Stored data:
·····

Lemma claimed_id_authorizes now minute cfg env c g a :
  a ∈ g_authed g -> ac_conn_type a ∈ [Remote; ViewCamera; Terminal] ->
  cn_type c = FileTransfer -> lr_my_id (cn_lr c) = peer_id (ac_session_key a) ->
  le_target_ok env = true -> cn_require_2fa c = false ->
  cn_authorized (snd (fst (login_request now minute cfg env c g))) = true.
Proof.
  intros Ha Ht Hc Hi He H2. unfold login_request. rewrite He. cbn [negb].
  assert (should_auto_approve_file_transfer c (lr_my_id (cn_lr c)) g = true) as ->.
  { unfold should_auto_approve_file_transfer. rewrite bool_decide_true by done. cbn [negb].
    apply existsb_exists. exists a. split; [by apply list_elem_of_In|].
    rewrite (bool_decide_true (peer_id _ = _)), andb_true_r by done.
    rewrite !elem_of_cons, elem_of_nil in Ht. destruct Ht as [->|[->|[->|[]]]]; done. }
  unfold send_logon_response. rewrite H2. by destruct (cn_authorized c) eqn:E.
Qed.

(** A file transfer is granted on a claim: while one connection of a peer
    to the desktop, the camera or a terminal is authorized, a file transfer that
    claims the identifier of that peer is authorized, from whatever address,
    with whatever session and password, and whatever approve mode is configured,
    when no second factor is required. *)
Theorem claimed_id_suffices now minute cfg env c g a :
  a ∈ g_authed g -> ac_conn_type a ∈ [Remote; ViewCamera; Terminal] ->
  cn_type c = FileTransfer -> lr_my_id (cn_lr c) = peer_id (ac_session_key a) ->
  le_target_ok env = true -> cn_require_2fa c = false ->
  cn_authorized (snd (fst (login_request now minute cfg env c g))) = true.
Proof. apply claimed_id_authorizes. Qed.

End guard.

(** ** Witnesses *)

Definition a_peer : SessionKey := mkKey "123456789"%string "alice"%string 7.
Definition a_config : Config := mkConfig (fun k : string => if decide (k = "approve-mode"%string)
  then "password"%string else ""%string) "tmp123" "".
Definition an_env : login_env := mkEnv true false ""%string.

(** A toy hash: the identity. *)
Definition a_login (p : bytes) : LoginRequest := mkLogin "1"%string p "123456789"%string "alice"%string 7.
Definition a_conn (p : bytes) (t : AuthConnType) (tfa : bool) : Connection :=
  mkConn 1 "10.0.0.1"%string "s"%string "c"%string (a_login p) false tfa false t.
Definition a_global : Global :=
  mkGlobal ∅ [mkAuthed 9 Remote a_peer] ∅ ∅.

Lemma second_factor_alone_witness :
  cn_authorized (fst (auth_2fa id (fun _ => None) 0 0 (Some true) (a_conn [] Remote true)
    a_global)) = true.
Proof. apply second_factor_alone; [reflexivity|vm_compute; auto]. Defined.

Lemma claimed_id_suffices_witness :
  cn_authorized (snd (fst (login_request id (fun _ => None) 0 0 a_config an_env
    (a_conn [] FileTransfer false) a_global))) = true.
Proof.
  apply (claimed_id_suffices id (fun _ => None) 0 0 a_config an_env
    (a_conn [] FileTransfer false) a_global (mkAuthed 9 Remote a_peer)); try reflexivity.
  all: apply list_elem_of_In; simpl; auto.
Defined.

·····

Look above for the line containing "done. cbn [negb]." and the line containing "Definition a_conn (p". Transcribe both, with the lines between them, exactly.

--- EXPECTED OUTPUT ---
  { unfold should_auto_approve_file_transfer. rewrite bool_decide_true by done. cbn [negb].
    apply existsb_exists. exists a. split; [by apply list_elem_of_In|].
    rewrite (bool_decide_true (peer_id _ = _)), andb_true_r by done.
    rewrite !elem_of_cons, elem_of_nil in Ht. destruct Ht as [->|[->|[->|[]]]]; done. }
  unfold send_logon_response. rewrite H2. by destruct (cn_authorized c) eqn:E.
Qed.

(** A file transfer is granted on a claim: while one connection of a peer
    to the desktop, the camera or a terminal is authorized, a file transfer that
    claims the identifier of that peer is authorized, from whatever address,
    with whatever session and password, and whatever approve mode is configured,
    when no second factor is required. *)
Theorem claimed_id_suffices now minute cfg env c g a :
  a ∈ g_authed g -> ac_conn_type a ∈ [Remote; ViewCamera; Terminal] ->
  cn_type c = FileTransfer -> lr_my_id (cn_lr c) = peer_id (ac_session_key a) ->
  le_target_ok env = true -> cn_require_2fa c = false ->
  cn_authorized (snd (fst (login_request now minute cfg env c g))) = true.
Proof. apply claimed_id_authorizes. Qed.

End guard.

(** ** Witnesses *)

Definition a_peer : SessionKey := mkKey "123456789"%string "alice"%string 7.
Definition a_config : Config := mkConfig (fun k : string => if decide (k = "approve-mode"%string)
  then "password"%string else ""%string) "tmp123" "".
Definition an_env : login_env := mkEnv true false ""%string.

(** A toy hash: the identity. *)
Definition a_login (p : bytes) : LoginRequest := mkLogin "1"%string p "123456789"%string "alice"%string 7.
Definition a_conn (p : bytes) (t : AuthConnType) (tfa : bool) : Connection :=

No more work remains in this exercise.